3. New Exemption for LLPs
- LLPs whose income consists only of capital gains and who do not claim any specified deductions will now be exempt from AMT.
- Significance: Resolves earlier ambiguity that unintentionally subjected investment-holding LLPs to AMT liability.
What is MAT (Minimum Alternate Tax)?
It ensures that companies paying minimal or no income tax due to exemptions still contribute a base level of tax, typically calculated on their book profits.
- Full Form: Minimum Alternate Tax
- Applicability: Companies (domestic & foreign)
- Purpose: Ensures companies that report low or zero taxable income (after using deductions) still pay a minimum percentage of book profits as tax.
- Current Rate: Around 15% of book profits plus surcharge & cess.
What is AMT (Alternate Minimum Tax)?
Applies to non-corporate taxpayers who claim significant deductions.

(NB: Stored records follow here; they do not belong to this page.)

(** X7: [SetAPIKey] changes the bearer token of the requests built
    afterwards and nothing else about them: a request is built with the new
    key exactly when one is built with the old key, with the same method,
    URL, body and other headers, and a failure stays the same failure.
    [SetHttpClient] changes nothing about the requests built, and the
    executor does not look at the API key. *)
Theorem configuration_effects (c : Client) (key : string) (transport : http.Client)
    (method path : string) (body : GoValue Payload) :
  newRequest (SetHttpClient transport c) method path body = newRequest c method path body
  ∧ (∀ ctx req v, do (SetAPIKey key c) ctx req v = do c ctx req v)
  ∧ (∀ req, newRequest c method path body = Some (Some req, None) →
       ∃ req', newRequest (SetAPIKey key c) method path body = Some (Some req', None)
         ∧ http.Method req' = http.Method req
         ∧ http.URL req' = http.URL req
         ∧ http.ReqBody req' = http.ReqBody req
         ∧ (∀ k, k ≠ "Authorization" →
                 http.Header_of req' !! k = http.Header_of req !! k)
         ∧ last (default [] (http.Header_of req' !! "Authorization"))
           = Some ("Bearer " +:+ key))
  ∧ ((∀ req, newRequest c method path body ≠ Some (Some req, None)) →
     newRequest (SetAPIKey key c) method path body = newRequest c method path body).
Proof.
  split; [reflexivity|]. split; [reflexivity|].
  destruct (newRequest_same_base c (SetAPIKey key c) method path body eq_refl)
    as [(req0 & Hold & Hnew)|[Hnone Hsame]].
  - split; [|intros Hnone; by destruct (Hnone _ Hold)].
    intros req Hreq. rewrite Hold in Hreq. injection Hreq as <-.
    exists (set_headers (SetAPIKey key c) req0). split; [done|].
    unfold set_headers, set_Header, http.Header_Set, http.Header_Add. simpl.
    split; [done|]. split; [done|]. split; [done|]. split.
    + intros k Hk.
      destruct (decide (k = "User-Agent")) as [->|?];
        [by rewrite !lookup_insert_eq|rewrite !(lookup_insert_ne _ "User-Agent") by done].
      destruct (decide (k = "Accept")) as [->|?];
        [by rewrite !lookup_insert_eq|rewrite !(lookup_insert_ne _ "Accept") by done].
      by rewrite !(lookup_insert_ne _ "Authorization") by done.
    + rewrite !lookup_insert_ne, lookup_insert_eq by done. simpl.
      by rewrite last_snoc.
  - split; [intros req Hreq; by destruct (Hnone _ Hreq)|done].
Qed.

It ensures they pay a minimum tax preventing complete erosion of their tax liability despite deductions and exemptions.
- Full Form: Alternate Minimum Tax
- Applicability: Non-corporate taxpayers (LLPs, partnerships, individuals, HUFs) who claim specified deductions under the Income Tax Act.
- Purpose: Prevents non-corporates from completely avoiding tax liability by claiming certain deductions; ensures they pay a minimum tax on adjusted total income.
- Current Rate: Around 18.5% plus surcharge & cess.